(** A registration that gets its group and member and no domain frees the group
    with the device still mapped to it. *)
Lemma failed_registration_frees dev g m dob ds s : groups_ok s -> initialized s = true -> dev <> 0 ->
  iommu_group_get dev s = 0 -> g <> 0 -> grps s !! g = None -> dob = None \/ ds = false ->
  exists s', iommu_register_pci_device dev (Some g) true (Some m) dob ds s = Some (0, s') /\
    iommu_group_get dev s' = g /\ grps s' !! g = None /\ iommu_unregister_pci_device dev s' = None.
Proof.
  intros Hok Hi Hdev Hget Hg Hf Hd. unfold iommu_register_pci_device. replace (dev =? 0) with false by lia. rewrite Hi. cbn [negb].
  assert (device_to_group s !! dev = None) as Hn.
  { unfold iommu_group_get in Hget. replace (dev =? 0) with false in Hget by lia.
    destruct (device_to_group s !! dev) as [g'|] eqn:E; [|done]. simpl in Hget. subst g'.
    apply (go_device s Hok) in E as (gr & Hgr & _). by rewrite (go_null s Hok) in Hgr. }
  rewrite Hn. unfold iommu_group_alloc. cbn [negb]. replace (g =? 0) with false by lia.
  set (s1 := s <| g_next_group_id ::= _ |> <| grps ::= _ |> <| g_groups ::= _ |>).
  unfold iommu_group_add_device. replace ((g =? 0) || (dev =? 0)) with false by lia.
  change (device_to_group s1) with (device_to_group s). rewrite Hn. rewrite bool_decide_eq_false_2 by by intros [].
  assert (grps s1 !! g = Some (mk_group (g_next_group_id s) 0 [] 0 (Some (mk_group_state (g_next_group_id s) []))))
    as Hg1 by apply lookup_insert_eq. rewrite Hg1. simpl.
  assert (iommu_domain_alloc IOMMU_DOMAIN_DMA dob ds (iommu s) = (0, iommu s)) as Ha.
  { unfold iommu_domain_alloc. destruct dob as [x|]; [|done]. by destruct Hd as [| ->]. }
  change (iommu s1) with (iommu s). rewrite Ha. simpl.
  unfold iommu_group_free, upd_group. replace (g =? 0) with false by lia. cbn [grps field_upd].
  rewrite lookup_alter_eq, Hg1. simpl. eexists. split; [done|].
  unfold iommu_group_get, iommu_unregister_pci_device, iommu_group_remove_device.
  cbn [device_to_group grps initialized field_upd]. change (initialized s1) with (initialized s).
  rewrite Hi. replace (dev =? 0) with false by lia. rewrite lookup_insert_eq. replace (g =? 0) with false by lia. cbn [negb orb].
  by rewrite !lookup_delete_eq.
Qed.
******
The string "Hget" shows up in some lines of the listing. Copy each such line.

  intros Hok Hi Hdev Hget Hg Hf Hd. unfold iommu_register_pci_device. replace (dev =? 0) with false by lia. rewrite Hi. cbn [negb].
  { unfold iommu_group_get in Hget. replace (dev =? 0) with false in Hget by lia.
    destruct (device_to_group s !! dev) as [g'|] eqn:E; [|done]. simpl in Hget. subst g'.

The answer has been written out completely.